Cempazúchitl

- Quiero ir a las flores de mayo.
- No son flores de mayo, viejo, son las Cruces de Mayo y ahorita no se puede. Ya pasó mayo. Todavía no es mayo. Falta mucho, unos seis meses.
- Pero ya quiero ir a poner las flores amarillas, como las que tienes en la mano.
- Estas son flores de muerto. Cempazúchitl. Las voy a llevar al panteón.
- Pues quiero que me lleves a ponerlas en las Cruces de Mayo.
- Te digo que éstas son para los muertos. Las de las cruces son otras; de vida. Además, todavía no es tiempo.
- Entonces, déjame una flor. La que más me guste.
- Son para los muertos, viejo.
- ¡Tu déjala!. Yo se la daré a mis muertos.
- Tus muertos no son de aquí. Están donde las Cruces de Mayo.
- ¡Por eso quiero que me lleves!
- ¡Ah, que necedad!. Toma la flor para que eleves una plegaria por tus difuntitos. En mayo los visitamos y, de paso, vamos a las cruces.
-  Gracias en su nombre. Vete con bien y salúdame a los tuyos, vivos o muertos.
- Los míos también son los tuyos, viejo (aunque tal vez más míos que tuyos).

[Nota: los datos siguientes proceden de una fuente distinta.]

Lemma as_dicts_none (values : list pyval) :
  as_dicts values = None <->
  exists item, In item values /\ forall d, item <> PyDict d.
Proof.
  induction values as [|v vs IH]; simpl.
  - split; [discriminate | intros (item & [] & _)].
  - destruct v;
      try (split; [intros _; eexists; split; [left; reflexivity | discriminate]
                  | reflexivity]).
    destruct (as_dicts vs) as [ds|]; simpl.
    + split; [discriminate|]. intros (item & [<-|Hin] & Hd).
      * now elim (Hd entries).
      * assert (@None (list dict) = None) as H by reflexivity.
        destruct IH as [_ IH]. discriminate IH. now exists item.
    + split; [|reflexivity]. intros _. destruct IH as [IH _].
      destruct (IH eq_refl) as (item & Hin & Hd). exists item. tauto.
Qed.

(** The loop that attaches the source: it stops at the first item that is
    not a dict, and changes nothing in the session. *)
Lemma set_source_run (recs : list pyval) (source : pyval) (w : Script.world) :
  set_source (PyList recs) source w =
  match as_dicts recs with
  | Some dicts =>
      (inr (PyList (List.map (fun d => PyDict (dict_set d "source" source))
                             dicts)), w)
  | None => (inl (TypeError "object does not support item assignment"), w)
  end.
Proof.
  unfold set_source.
  assert (forall l,
             Script.mapM
               (fun rec_item =>
                  match rec_item with
                  | PyDict d => Script.ret (PyDict (dict_set d "source" source))
                  | _ => Script.raise
                           (TypeError "object does not support item assignment")
                  end) l w =
             match as_dicts l with
             | Some dicts =>
                 (inr (List.map (fun d => PyDict (dict_set d "source" source))
                                dicts), w)
             | None =>
                 (inl (TypeError "object does not support item assignment"), w)
             end) as H.
  { induction l as [|v l IH]; [reflexivity|].
    cbn [Script.mapM as_dicts]. unfold Script.bind at 1.
    destruct v; try reflexivity.
    unfold Script.ret at 1. cbv iota beta. unfold Script.bind at 1.
    rewrite IH. destruct (as_dicts l); reflexivity. }
  unfold Script.bind. rewrite H. destruct (as_dicts recs); reflexivity.
Qed.

End TurnFacts.

Section TurnExtras.
Import TurnFacts.

Variable json_loads : string -> exn + pyval.

(** What [get_llm_chain_response] does with a model client. *)
Lemma get_llm_chain_response_run
      (client : llm_client) (pd : ProjectDetails) (user_query : string)
      (w : Script.world) :
  get_llm_chain_response json_loads (Some client) pd user_query w =
  let input := format_user_input_with_context pd user_query in
  let history := history_of (SessionState.memory (Script.state w)) in
  let events := [ call_get_llm_chain_response user_query;
                  chain_invoke history input ] in
  match generate client history input with
  | inl e =>
      (inr (handle_exception e ""),
       {| Script.state := Script.state w;
          Script.trace := Script.trace w ++ events |})
  | inr response =>
      (inr (normalize json_loads (get_text response)),
       {| Script.state :=
            SessionState.set_last_llm (get_text response) input
              (SessionState.set_memory
                 (option_map
                    (fun window =>
                       Memory.append window (input, get_text response))
                    (SessionState.memory (Script.state w)))
                 (Script.state w));
          Script.trace := Script.trace w ++ events |})
  end.
Proof.
  destruct w as [s tr]. unfold get_llm_chain_response, invoke_chain, history_of.
  cbv [Script.bind Script.emit Script.gets Script.modify Script.ret
       Script.state Script.trace].
  cbv zeta.
  destruct (generate client _ _); rewrite <- app_assoc; reflexivity.
Qed.

(** An exception of the handlers' making always has a code, details and a
    raw text. *)
Lemma handle_exception_shape (e : exn) (raw : string) :
  exists code details,
    is_error_package (handle_exception e raw) code details raw
    /\ (code = "LLM_JSON_PARSE_ERROR" \/ code = "LLM_CHAIN_ERROR").
Proof.
  destruct e; do 2 eexists; (split; [repeat split; reflexivity|]);
    (left; reflexivity) || (right; reflexivity).
Qed.

(** [get_llm_chain_response] never lets an exception escape, whatever the
    model and the decoder do; what it returns holds the recommendations or
    an error code with text details, so that the look-ups of [src/App.py] on
    it cannot fail. *)
Theorem get_llm_chain_response_never_raises
        (llm : option llm_client) (pd : ProjectDetails) (user_query : string)
        (w : Script.world) :
  exists package,
    fst (get_llm_chain_response json_loads llm pd user_query w) = inr package
    /\ ((exists recs, dict_get package "recommendations" = Some (PyList recs))
        \/ (dict_has package "recommendations" = false
            /\ exists code details,
                dict_get package "error" = Some (PyStr code)
                /\ dict_get package "details" = Some (PyStr details))).
Proof.
  destruct llm as [client|].
  - rewrite get_llm_chain_response_run. cbv zeta.
    destruct (generate client _ _) as [e|response]; cbn [fst].
    + eexists. split; [reflexivity|]. right.
      destruct (handle_exception_shape e "") as (code & details & H & _).
      destruct H as (H1 & H2 & H3 & _). split; [exact H1|]. now exists code, details.
    + eexists. split; [reflexivity|].
      destruct (normalize_shape json_loads (get_text response))
        as [(recs & ->)|(code & details & raw_text & H & _)].
      * left. now exists recs.
      * right. destruct H as (H1 & H2 & H3 & _). split; [exact H1|].
        now exists code, details.
  - destruct w as [s tr]. eexists. split; [reflexivity|]. right.
    split; [reflexivity|]. do 2 eexists. split; reflexivity.
Qed.

(** When the model raises, the package reports the exception with an empty
    raw text, and the two debug fields of the session keep their values. *)
Theorem model_failure_is_reported
        (client : llm_client) (pd : ProjectDetails) (user_query : string)
        (w : Script.world) (e : exn) :
  generate client (history_of (SessionState.memory (Script.state w)))
           (format_user_input_with_context pd user_query) = inl e ->
  let result := get_llm_chain_response json_loads (Some client) pd user_query w in
  fst result = inr (handle_exception e "")
  /\ dict_get (handle_exception e "") "raw_text_fallback" = Some (PyStr "")
  /\ ((forall msg, e <> JSONDecodeError msg) ->
      dict_get (handle_exception e "") "error" = Some (PyStr "LLM_CHAIN_ERROR")
      /\ dict_get (handle_exception e "") "details"
         = Some (PyStr ("An unexpected error occurred: " ++ exn_type_name e
                        ++ " - " ++ exn_str e)))
  /\ SessionState.last_llm_raw_output (Script.state (snd result))
     = SessionState.last_llm_raw_output (Script.state w)
  /\ SessionState.last_llm_formatted_input (Script.state (snd result))
     = SessionState.last_llm_formatted_input (Script.state w).
Proof.
  intros H. cbv zeta. rewrite get_llm_chain_response_run. cbv zeta.
  rewrite H. cbn [fst snd Script.state].
  split; [reflexivity|]. split; [destruct e; reflexivity|].
  split; [|split; reflexivity].
  intros He. destruct e; try (split; reflexivity). now elim (He msg).
Qed.

(** When the model answers, the package is what the normalizer makes of the
    answer, and the debug fields record the raw answer and the prompt, also
    when the answer could not be decoded. *)
Theorem model_answer_is_recorded
        (client : llm_client) (pd : ProjectDetails) (user_query : string)
        (w : Script.world) (response : option string) :
  generate client (history_of (SessionState.memory (Script.state w)))
           (format_user_input_with_context pd user_query) = inr response ->
  let result := get_llm_chain_response json_loads (Some client) pd user_query w in
  fst result = inr (normalize json_loads (get_text response))
  /\ SessionState.last_llm_raw_output (Script.state (snd result))
     = Some (get_text response)
  /\ SessionState.last_llm_formatted_input (Script.state (snd result))
     = Some (format_user_input_with_context pd user_query)
  /\ SessionState.messages (Script.state (snd result))
     = SessionState.messages (Script.state w).
Proof.
  intros H. cbv zeta. rewrite get_llm_chain_response_run. cbv zeta.
  rewrite H. cbn [fst snd Script.state]. repeat split; reflexivity.
Qed.

(** *** The frame of a turn *)

Lemma turn_extends_refl (w : Script.world) : turn_extends w w.
Proof.
  repeat split; [exists [] | exists []]; now rewrite app_nil_r.
Qed.

Lemma turn_extends_trans (w1 w2 w3 : Script.world) :
  turn_extends w1 w2 -> turn_extends w2 w3 -> turn_extends w1 w3.
Proof.
  intros (P1 & L1 & (m1 & M1) & (e1 & E1)) (P2 & L2 & (m2 & M2) & (e2 & E2)).
  split; [congruence|]. split; [congruence|]. split.
  - exists (m1 ++ m2)%list. rewrite M2, M1. now rewrite app_assoc.
  - exists (e1 ++ e2)%list. rewrite E2, E1. now rewrite app_assoc.
Qed.

Lemma preserves_ret {A} (a : A) : preserves (Script.ret a).
Proof. intros w. apply turn_extends_refl. Qed.

Lemma preserves_raise {A} (e : exn) : preserves (@Script.raise A e).
Proof. intros w. apply turn_extends_refl. Qed.

Lemma preserves_gets {A} (f : SessionState.t -> A) : preserves (Script.gets f).
Proof. intros w. apply turn_extends_refl. Qed.

Lemma preserves_emit (ev : event) : preserves (Script.emit ev).
Proof.
  intros [s tr]. repeat split; [exists [] | exists [ev]];
    [now rewrite app_nil_r | reflexivity].
Qed.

Una vez solo, viejo desde el otro siglo, quitó el polvo del crucifijo que tenía en la mesita de al lado y con pausa delicada colocó junto a él la flor de cempazúchitl.

- ¡Ja!, como si no supiera distinguir entre una flor de muerto y las flores de mayo.

Con mucha dificultad se incorporó del lecho. Encendió una cerilla usualmente utilizadas para dar luz con la vela, pero ahora el fuego fue directo a la tela floreada que servía de separación entre el cuarto y el baño. Rápido, todo empezó a brillar candente, caliente. Humo negro y centellante. 

Tranquilo regresó a su catre, tocó el crucifijo y, santiguándose, le sonrió a la flor. Con movimientos lentos se recostó completo. Sin soltar la sonrisa cerró los ojos para visitar de una vez a sus muertos, allá, en las Cruces de Mayo.